Assigned task
Exactly as they appear below, repeat the lines from the one with "Definition scan_fuel (disk" through the one with "cbn. rewrite Hd, Hfs. split; [done|].", and no others.

[Dataset entries]

Lemma scan_idle fuel quantum s : directories s = [] → scan_all (S fuel) (S quantum) s = Some s.
Proof. intros Hs. cbn [scan_all step]. by rewrite Hs. Qed.
(** How a scan starts. *)
Lemma scan_new_cases disk source_root skill_dir max (s := scan_new disk source_root skill_dir max) :
  (escapes disk source_root skill_dir ∧ directories s = [] ∧ decision s = Block ∧
   ∃ f, severity f = "block" ∧ findings s = [f]) ∨
  (¬ escapes disk source_root skill_dir ∧ (∀ root entries, ¬ scannable disk source_root skill_dir root entries) ∧
   directories s = [] ∧ findings s = [] ∧ decision s = Allow) ∨
  (¬ escapes disk source_root skill_dir ∧ ∃ r entries, scannable disk source_root skill_dir r entries ∧
   root s = Some r ∧ max_file_bytes s = max ∧ walking (everything entries) s ∧ directories s = [entries]).
Proof.
  unfold escapes, scannable, s, scan_new.
  destruct (canonicalize disk source_root) as [r|]; [|left; split_and!; first [done|(eexists (block_finding _ _ _); split; reflexivity)|by intros; simplify_eq]].
  destruct (canonicalize disk skill_dir) as [k|]; [|left; split_and!; first [done|(eexists (block_finding _ _ _); split; reflexivity)|by intros; simplify_eq]].
  destruct (is_within r k) eqn:Hin; [|left; split_and!; first [done|(eexists (block_finding _ _ _); split; reflexivity)|by intros; simplify_eq]]. right. cbn [negb].
  assert (¬ ∀ root skill, Some r = Some root → Some k = Some skill → is_within root skill = false) as Hne.
  { intros H. specialize (H r k eq_refl eq_refl). congruence. }
  destruct (read_dir disk k) as [entries|] eqn:Hread; [right|left; split_and!; naive_solver].
  split; [done|]. exists r, entries. split_and!; try done; [by exists k|].
  exists []. split; [by split|]. unfold remaining. cbn. by rewrite app_nil_r.
Qed.

(** Turns of the loop that are always enough. *)
Definition scan_fuel (disk : Disk) (source_root skill_dir : text) (max : N) : nat :=
  S (turns (directories (scan_new disk source_root skill_dir max))).
Lemma scan_decides disk source_root skill_dir max :
  ∃ r, (∀ fuel quantum, (scan_fuel disk source_root skill_dir max ≤ fuel)%nat →
          report <$> scan_all fuel (S quantum) (scan_new disk source_root skill_dir max) = Some r) ∧
    report_decision r = summarize_decision (report_findings r) ∧
    (report_decision r = Block ↔
       escapes disk source_root skill_dir ∨
       ∃ root entries e, scannable disk source_root skill_dir root entries ∧ found_in entries e ∧ offends root max e).
Proof.
  unfold scan_fuel.
  destruct (scan_new_cases disk source_root skill_dir max)
    as [(Hesc & Hdirs & Hd & f & Hf & Hfs)|[(Hesc & Hnone & Hdirs & Hfs & Hd)|
        (Hesc & r & entries & Hscan & Hr & Hm & Hw & Hdirs)]]; rewrite Hdirs.
  - exists (report (scan_new disk source_root skill_dir max)).
    split; [intros [|fuel] quantum Hfuel; [lia|by rewrite scan_idle]|].
    cbn. rewrite Hd, Hfs. split; [symmetry; apply summarize_block; exists f; by rewrite list_elem_of_singleton|].
    split; auto.
  - exists (report (scan_new disk source_root skill_dir max)).
    split; [intros [|fuel] quantum Hfuel; [lia|by rewrite scan_idle]|].
    cbn. rewrite Hd, Hfs. split; [done|]. naive_solver.
  - set (fs := flat_map (entry_findings (Some r) max) (everything entries)).
    exists {| report_decision := summarize_decision fs; report_findings := fs |}. split.
    { intros fuel quantum Hfuel.
      destruct (scan_all_spec (everything entries) (S quantum) fuel (scan_new disk source_root skill_dir max))
        as (s' & -> & [Hf Hd _] & Hr' & Hm'); [lia|by rewrite Hdirs|done|].
      rewrite Hr', Hm', Hr, Hm in Hf. cbn. unfold report. by rewrite Hd, Hf. }
    cbn. split; [done|]. rewrite summarize_block. unfold fs. setoid_rewrite list_elem_of_In.
    setoid_rewrite in_flat_map. setoid_rewrite <-list_elem_of_In. split.
    + intros (f & (e & He%everything_found & Hf) & Hs). right. exists r, entries, e. split_and!; [done..|].
      apply entry_offends. by exists f.
    + intros [?|(r' & entries' & e & Hscan' & He & Ho)]; [done|].
      assert (r' = r ∧ entries' = entries) as [-> ->].
      { destruct Hscan as (? & ? & ? & ? & ?), Hscan' as (? & ? & ? & ? & ?). naive_solver congruence. }
      apply entry_offends in Ho as (f & Hf & Hs). exists f. split; [|done]. exists e. by rewrite everything_found.
Qed.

Exercise answer
Definition scan_fuel (disk : Disk) (source_root skill_dir : text) (max : N) : nat :=
  S (turns (directories (scan_new disk source_root skill_dir max))).
Lemma scan_decides disk source_root skill_dir max :
  ∃ r, (∀ fuel quantum, (scan_fuel disk source_root skill_dir max ≤ fuel)%nat →
          report <$> scan_all fuel (S quantum) (scan_new disk source_root skill_dir max) = Some r) ∧
    report_decision r = summarize_decision (report_findings r) ∧
    (report_decision r = Block ↔
       escapes disk source_root skill_dir ∨
       ∃ root entries e, scannable disk source_root skill_dir root entries ∧ found_in entries e ∧ offends root max e).
Proof.
  unfold scan_fuel.
  destruct (scan_new_cases disk source_root skill_dir max)
    as [(Hesc & Hdirs & Hd & f & Hf & Hfs)|[(Hesc & Hnone & Hdirs & Hfs & Hd)|
        (Hesc & r & entries & Hscan & Hr & Hm & Hw & Hdirs)]]; rewrite Hdirs.
  - exists (report (scan_new disk source_root skill_dir max)).
    split; [intros [|fuel] quantum Hfuel; [lia|by rewrite scan_idle]|].
    cbn. rewrite Hd, Hfs. split; [symmetry; apply summarize_block; exists f; by rewrite list_elem_of_singleton|].
    split; auto.
  - exists (report (scan_new disk source_root skill_dir max)).
    split; [intros [|fuel] quantum Hfuel; [lia|by rewrite scan_idle]|].
    cbn. rewrite Hd, Hfs. split; [done|]. naive_solver.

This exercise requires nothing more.